___ Material provided

Lemma create_answer_ok {A} (p : place_of_sandbox) (a : HttpAnswer A) (w w' : World) (k : string) (s : Session) :
  world_ok w -> wo_sessions w !! k = Some s -> answers_for s p -> create_answer p a w w' ->
  world_ok w' /\ same_sessions w w' /\ (accepted a -> p ∈ wo_created w') /\ (gone a -> clear p w').
Proof.
  intros Hw Hk Hans Ha.
  assert (forall has held created unanswered q, q ∈ hold p has held ->
    q ∈ held \/ accounted (with_sandboxes (hold p has held) created unanswered w) q) as Hhold.
  { intros has held created unanswered q. unfold hold. destruct has; [|set_solver].
    intros [->%elem_of_singleton|?]%elem_of_union; [|by left]. right. right. exists k, s. done. }
  destruct a as [msg|status t out]; cbn [create_answer accepted gone] in *.
  - destruct Ha as (has & _ & ->). split_and!; [apply sandboxes_ok; [done|done|set_solver|auto]|done|done|].
    intros _ _. unfold excused. cbn. set_solver.
  - destruct Ha as (has & Hc & ->). split_and!.
    + apply sandboxes_ok; [done|destruct (_ <? _); set_solver|done|auto].
    + done.
    + intros Hs. cbn. rewrite (proj2 (Z.ltb_lt _ _) Hs). set_solver.
    + intros ->. by destruct Hc.
Qed.

Lemma delete_answer_ok {A} (p : place_of_sandbox) (a : HttpAnswer A) (w w' : World) :
  world_ok w -> delete_answer p a w w' ->
  world_ok w' /\ same_sessions w w' /\ wo_created w' = wo_created w /\ (accepted a \/ gone a -> clear p w').
Proof.
  intros Hw Ha. destruct a as [msg|status t out]; cbn [delete_answer accepted gone] in *.
  - destruct Ha as (has & Hh & ->). split_and!; [|done|done|intros _ _; unfold excused; cbn; set_solver].
    apply sandboxes_ok; [done|done|set_solver|]. intros q. unfold hold. destruct has; [|set_solver].
    intros [->%elem_of_singleton|?]%elem_of_union; [|by left]. left. destruct (decide (p ∈ wo_held w)); [done|]. by specialize (Hh n).
  - destruct Ha as (has & Hc & ->). unfold delete_contract in Hc.
    assert (has = true -> p ∈ wo_held w) as Hhas.
    { intros ->. destruct (status <? 300); [done|]. destruct Hc as [Hc _]. symmetry in Hc. by apply bool_decide_eq_true in Hc. }
    assert (status < 300 \/ status = 404 -> has = false) as Hno.
    { intros [Hs| ->]; [|by destruct Hc as [-> Hc]; apply Hc]. by rewrite (proj2 (Z.ltb_lt _ _) Hs) in Hc. }
    split_and!; [|done|done|].
    + apply sandboxes_ok; [done|done|done|]. intros q. unfold hold. destruct has; [|set_solver].
      intros [->%elem_of_singleton|?]%elem_of_union; left; auto.
    + intros Hs Hp. exfalso. cbn in Hp. rewrite (Hno Hs) in Hp. unfold hold in Hp. set_solver.
Qed.

Lemma seen_same (s : Session) (w w' : World) : seen s w -> same_sessions w w' -> seen s w'.
Proof. intros [Hs Hl] [_ Hh]. split; [by rewrite Hh|done]. Qed.

Lemma safe_release (s : Session) (w : World) :
  world_ok w -> seen s w -> safe (release rc s) w (fun ok w' => seen s w' /\ (ok = true -> clear (sandbox_place s) w')).
Proof.
  intros Hw Hs. unfold release, DeleteSandbox, send. cbn [bind call]. apply safe_call; [done|].
  intros w1 a w' Hw1 Hev [_ Ha]. cbn in Ha. change (_, _) with (sandbox_place s) in Ha.
  destruct (delete_answer_ok _ a w1 w' Hw1 Ha) as (Hw' & Hsame & _ & Hc).
  assert (seen s w') as Hs' by (eapply seen_same; [|done]; by eapply seen_evolves).
  destruct a as [msg|status t out]; cbn [bind]; [by split; [|split; [|intros _; apply Hc; right]]|].
  destruct (300 <=? status) eqn:H3; cbn [bind as_error]; (split; [done|split; [done|]]).
  - intros Hst. apply Hc. right. by apply Z.eqb_eq in Hst.
  - intros _. apply Hc. left. cbn. bool_hyps. lia.
Qed.

Lemma safe_create (s : Session) (sb : Sandbox) (w : World) (k : string) (s1 : Session) :
  world_ok w -> seen s w -> wo_sessions w !! k = Some s1 -> answers_for s1 (sandbox_place s) ->
  safe (CreateSandbox (sessionControllerURL rc s) (create_request s sb)) w (fun e w' => seen s w' /\
    match e with
    | None => sandbox_place s ∈ wo_created w'
    | Some err => IsStaleRouteError (Some err) = true -> clear (sandbox_place s) w'
    end).
Proof.
  intros Hw Hs Hk Hans. unfold CreateSandbox, send. cbn [bind call]. apply safe_call; [done|].
  intros w1 a w' Hw1 Hev [_ Ha]. cbn in Ha. change (_, _) with (sandbox_place s) in Ha.
  destruct (ev_answers _ _ Hev k s1 _ Hk Hans) as (s2 & Hk2 & Hans2).
  destruct (create_answer_ok _ a w1 w' k s2 Hw1 Hk2 Hans2 Ha) as (Hw' & Hsame & Hacc & Hgone).
  assert (seen s w') as Hs' by (eapply seen_same; [|done]; by eapply seen_evolves).
  destruct a as [msg|status t out]; cbn [bind]; [by split; [|split; [|intros _; apply Hgone]]|].
  destruct (300 <=? status) eqn:H3; cbn [bind as_error]; (split; [done|split; [done|]]).
  - intros Hst. apply Hgone. by apply Z.eqb_eq in Hst.
  - apply Hacc. cbn. bool_hyps. lia.
Qed.

Lemma selected_nil (l : list Session) : List.filter (selected []) l = l.
Proof. induction l as [|s l IH]; cbn; [done|by rewrite IH]. Qed.

(** A controller that was assigned has room, also later. *)
Lemma safe_assign (w : World) :
  world_ok w -> safe (assignController rc) w (fun r w' => evolves w w' /\
    forall pod addr, r = inl (pod, addr) ->
      pod <> "" /\ addr = pod_address rc pod /\ podCount (stored (wo_sessions w')) pod < rc_MaxSandboxesPerCtrl rc).
Proof.
  intros Hw. unfold assignController. cbn [bind call]. apply safe_call; [done|].
  assert (forall err w', world_ok w' -> evolves w w' -> safe (Ret (inr err)) w' (fun (r : string * string + Err) w' => evolves w w' /\
    forall pod addr, r = inl (pod, addr) ->
      pod <> "" /\ addr = pod_address rc pod /\ podCount (stored (wo_sessions w')) pod < rc_MaxSandboxesPerCtrl rc)) as Hno.
  { intros err w' Hw' Hev. split; [done|]. by split. }
  intros w1 [pods|err] w' Hw1 Hev [_ ->]; [|by apply Hno].
  cbn [bind call]. apply safe_call; [done|]. intros w2 x w' Hw2 Hev2 [_ [-> Hl]].
  assert (evolves w w2) as Hev' by (by eapply evolves_trans). destruct x as [ss|err]; [|by apply Hno].
  destruct (_ =?s "") eqn:He.
  - apply safe_looks; [apply scaleUp_looks|done|]. intros e w3 Hw3 Hev3.
    assert (evolves w w3) by (by eapply evolves_trans). by destruct e; apply Hno.
  - bool_hyps. split; [done|]. split; [done|]. intros pod addr [= <- <-]. split; [done|].
    split; [by apply pick_pod_address|].
    destruct (pick_pod_best rc ss pods) as [[Hb _]|(pre & p & post & _ & Hb & (_ & _ & Hr) & _)]; rewrite Hb in *; [done|].
    unfold remaining in Hr. specialize (Hl eq_refl).
    rewrite selected_nil in Hl. rewrite Hl in Hr. cbn. lia.
Qed.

______

- _Instructions to follow_
Look over the listing above and copy each line that contains "right".

- _Solved exercise_
    intros [->%elem_of_singleton|?]%elem_of_union; [|by left]. right. right. exists k, s. done. }
  destruct a as [msg|status t out]; cbn [bind]; [by split; [|split; [|intros _; apply Hc; right]]|].
  - intros Hst. apply Hc. right. by apply Z.eqb_eq in Hst.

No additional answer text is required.